Sikkim’s borders with Tibet, Nepal, and Bhutan have for centuries made it a crossroads of trade, migration, and religious exchange. These trans-Himalayan connections have shaped its landscapes and its people, fostering layers of belonging that are both rooted and fluid. Situated in eastern Sikkim, Gangtok, now marked by its tourist economy, is a city that emerges from the eastern Himalayan terrain.

This booklet/curation invites you to explore Gangtok and Sikkim through multiple lenses: history and human geography, built form and social life, bodily practice and belief, craft and performance, taste and sound. Between Empire and Nation: A Historical Overview of Sikkim encapsulates Sikkim's journey as an independent kingdom under the Namgyal dynasty and the changing administration between the British Empire and the Indian nation state till its integration into India. The Peoples of Sikkim reflects on the diverse communities that animate the region, thinking through identity not as fixed categories but as lived and shared worlds. The Lores of Water: Rivers and Lakes of Sikkim explores natural heritage and its place in culture through folklore. Culinary traditions find expression in Sikkim’s Flavourful Kitchens: Grains on the Plate, reminding readers that foodways are vital sites of heritage.
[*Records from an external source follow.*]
(* ===== verification/ChanKeep.v ===== *)
(** * ChanKeep: every section of channel.c keeps the invariant

    The changes the sections make, one lemma for each: a thread comes or goes, a buffer
    changes, a waiting thread is chosen, woken, enqueued or dequeued, a channel is closed
    or freed. *)

From S2P Require Import Prelude Chan ChanInv ChanSys.

(** Look up a thread or channel in a map just updated. *)
Ltac look H := apply lookup_insert_Some in H as [[<- <-] | [? H]].

Lemma idle_not th : idle th → ¬ in_alt th ∧ (∀ u v k, t_pc th ≠ Meeting u v k) ∧ (∀ c j, ¬ closing th c j).
Proof. intros [r Hr]. unfold in_alt, closing. rewrite Hr. naive_solver. Qed.

Lemma unmet_in_alt th : unmet th → in_alt th.
Proof. unfold unmet, in_alt. naive_solver. Qed.

Lemma closing_not th c j : closing th c j → ¬ in_alt th.
Proof. intros [H | (u & v & H)] [H' | [r H']]; congruence. Qed.

Lemma meeting_not th u v k : t_pc th = Meeting u v k → ¬ in_alt th.
Proof. intros H [H' | [r H']]; congruence. Qed.

(** The clauses of the invariant of the state at hand, under short names. *)
Ltac open_inv H :=
  pose proof (iv_buf _ H) as Ibuf; pose proof (iv_alts _ H) as Ialts; pose proof (iv_queue _ H) as Iqueue;
  pose proof (iv_tag _ H) as Itag; pose proof (iv_meet _ H) as Imeet; pose proof (iv_meet1 _ H) as Imeet1;
  pose proof (iv_close _ H) as Iclose; pose proof (iv_close1 _ H) as Iclose1; pose proof (iv_wait _ H) as Iwait;
  pose proof (iv_pair _ H) as Ipair.

Section Keep.
Variable w : world.
Hypothesis Hinv : inv w.

Local Abbreviation C := (w_chans w).
Local Abbreviation M := (w_mem w).
Local Abbreviation T := (w_threads w).

(** A change of the client's memory that keeps the sizes of its objects. *)
Lemma keep_mem m : (∀ p e, ptr_ok M p e → ptr_ok m p e) → inv (with_mem w m).
Proof.
  intros Hm. open_inv Hinv. constructor; try assumption. intros t th Ht Hin.
  destruct (Ialts t th Ht Hin) as (l & Hl & Ha). exists l. split; [done |]. intros i a Hi Ho.
  destruct (Ha i a Hi Ho) as (c & ch & ? & ? & ? & ?). exists c, ch. auto.
Qed.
Reimagining the Roads of Sikkim as Vernacular Heritage reconsiders pathways not merely as infrastructure, but capillaries that connected the silk route along Kalimpong and Lhasa through Sikkim, facilitating economic, spiritual, and social interactions across the Himalayas. The evolving cityscape is explored in The Evolution of the Sikkimese House in Gangtok: From Vernacular Traditions to Contemporary Concrete, which traces shifts in domestic architecture — materials, layouts, and spatial practices — to understand how homes reflect changing histories and aspirations. Similarly, Art and Architecture of Monasteries of Buddhist Monasteries of Sikkim highlights sacred spaces that embody distinct artistic vocabularies and craft traditions integral to Sikkimese identity. The intangible dimensions of heritage surface more explicitly in Sang Incense as Cultural Practice in Sikkim, which traces the practice of incense and sang as everyday acts of devotion woven into the urban fabric.
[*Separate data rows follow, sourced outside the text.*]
Lemma step_queue w ms ms' w' :
  inv w → step w ms' w' → (∀ c ch, w_chans w !! c = Some ch → is_queue ms c ch) →
  ∀ c ch, w_chans w' !! c = Some ch → is_queue (ms ++ ms') c ch.
Proof.
  intros Hi Hstep Hall c ch' Hc'.
  assert (∀ w1, w_chans w1 = w_chans w → quiet w1 w' → ms' = [] → is_queue (ms ++ ms') c ch') as Hquiet.
  { intros w1 Hc1 Hq ->. rewrite app_nil_r. apply (is_queue_quiet ms c ch' w1 w' Hq); [| done]. rewrite Hc1. auto. }
  destruct Hstep as [t th alts nrand nrand' w1 Ht Hid Ha Hown Hn Hn' He | x y thx thy u w1 Hxy Hx Hy Htx Hty He | x th w1 Hx Htag He
    | t th r w1 Ht Hpc He | es ec x c' w1 Hc Hn He | t th x w1 Ht Hid (ch & Hc & _) He | t th x i w1 Ht Hpc He | x w1 Hf He | a l l' Ha Hl].
  - destruct (alt_section w t th alts nrand nrand' Hi Ht Hid Ha Hn Hn') as (w2 & He' & _ & Hdone).
    rewrite He in He'. injection He' as <-. set (th0 := th <| t_alts := alts |>) in *. set (w0 := setthread t th0 w) in *.
    destruct Hdone as [(th1 & i & j & a & x & ch & b & w2 & Ht1 & Hid1 & Hal & Hj & Hac & Hx & Hp & Hex & -> & ->) | [Hm Hq]]; [| by apply (Hquiet w0)].
    assert (inv w0) as Hi0 by (apply (keep_idle w Hi t th th0 Ht Hid); destruct Hid; by eexists).
    assert (own_buffers w0 t alts) as Hown0.
    { intros i' a' u thu j' b' H1 H2 Hu Hl. cbn in Hl. rewrite lookup_insert_ne in Hl by done. by eapply Hown. }
    change (w_chans w2 !! c = Some ch') in Hc'. destruct (decide (c = x)) as [-> | Hne].
    + by apply (executed_queue w0 t th1 x ch a b w2 ms j alts Hi0 Ht1 Hid1 Hx Hown0 Hj Hex); [apply Hall |].
    + assert (w_chans w2 !! c = w_chans w !! c) as Heq by (destruct Hex; cbn; by rewrite ?lookup_insert_ne by done).
      rewrite Heq in Hc'. apply (is_queue_same ms _ c ch'); try done; [| by apply Hall]. rewrite history_app. by apply exec_moves_other.
  - destruct (rendezvous_section w x y thx thy u Hi Hxy Hx Hy Htx Hty) as (w2 & He' & _ & ?). apply (Hquiet w); congruence.
  - destruct (interrupt_section w x th Hi Hx Htag) as (w2 & He' & _ & ?). apply (Hquiet w); congruence.
  - destruct (woken_section w t th r Hi Ht Hpc) as (w2 & He' & _ & ?). apply (Hquiet w); congruence.
  - destruct (create_section w es ec x c' w1 Hi Hc Hn He) as (_ & -> & ->). cbn in Hc'. destruct (decide (x = c)) as [-> | Hne].
    + rewrite lookup_insert_eq in Hc'. injection Hc' as <-. unfold is_queue, received, sent. rewrite history_app. cbn. rewrite decide_True by done.
      cbn. split; [exists 0; split; [lia | done] | done].
    + rewrite lookup_insert_ne in Hc' by done. apply (is_queue_same ms _ c ch'); try done; [| by apply Hall].
      rewrite history_app. cbn. by rewrite decide_False by done.
  - destruct (chanclose_section w t th x Hi Ht Hid) as (w2 & He' & _ & ?); [eauto |]. apply (Hquiet w); congruence.
  - destruct (iv_close _ Hi t th x i Ht) as (ch & Hc & Hcl); [by left |].
    destruct (close_section w t th x i ch Ht) as (w2 & He' & _ & ?); [by intros [? | [? ?]]; congruence | done | done | by rewrite setpc_same |].
    apply (Hquiet w); congruence.
  - destruct (free_section w x Hi Hf) as (w2 & He' & _ & ?). apply (Hquiet w); congruence.
  - rewrite app_nil_r. by apply Hall.
Qed.

Lemma runs_queue w0 ms w : starting w0 → runs w0 ms w → ∀ c ch, w_chans w !! c = Some ch → is_queue ms c ch.
Proof.
  intros H0 Hr. pose proof (λ ms w, runs_inv w0 ms w H0) as Hi. induction Hr as [|ms w1 ms' w2 Hr IH Hs].
  - destruct H0 as [Hc _]. rewrite Hc. done.
  - intros c ch. apply (step_queue w1 ms ms' w2); [by eapply Hi | done | done].
Qed.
Indigenous practices and artisanal knowledge that have worked in harmony with ecology through bamboo craft and textiles of the Rongkup community are explored in the Patterns of the Hills: Rong Weaving Identity and Crafting Paper from Plants: The Cultural Ecology of Edgeworthia gardneri.

The bustling Lall Bazar: A Living Archive, a historic haat in the city, is explored as a living archive of encounters shaped by commerce and conviviality. ​​Contemporary Gangtok continues to evolve within these layered inheritances. Emerging social spaces, including the growing café culture explored in Café Cultures of Gangtok, reveal how younger generations reinterpret urban life while remaining connected to place. 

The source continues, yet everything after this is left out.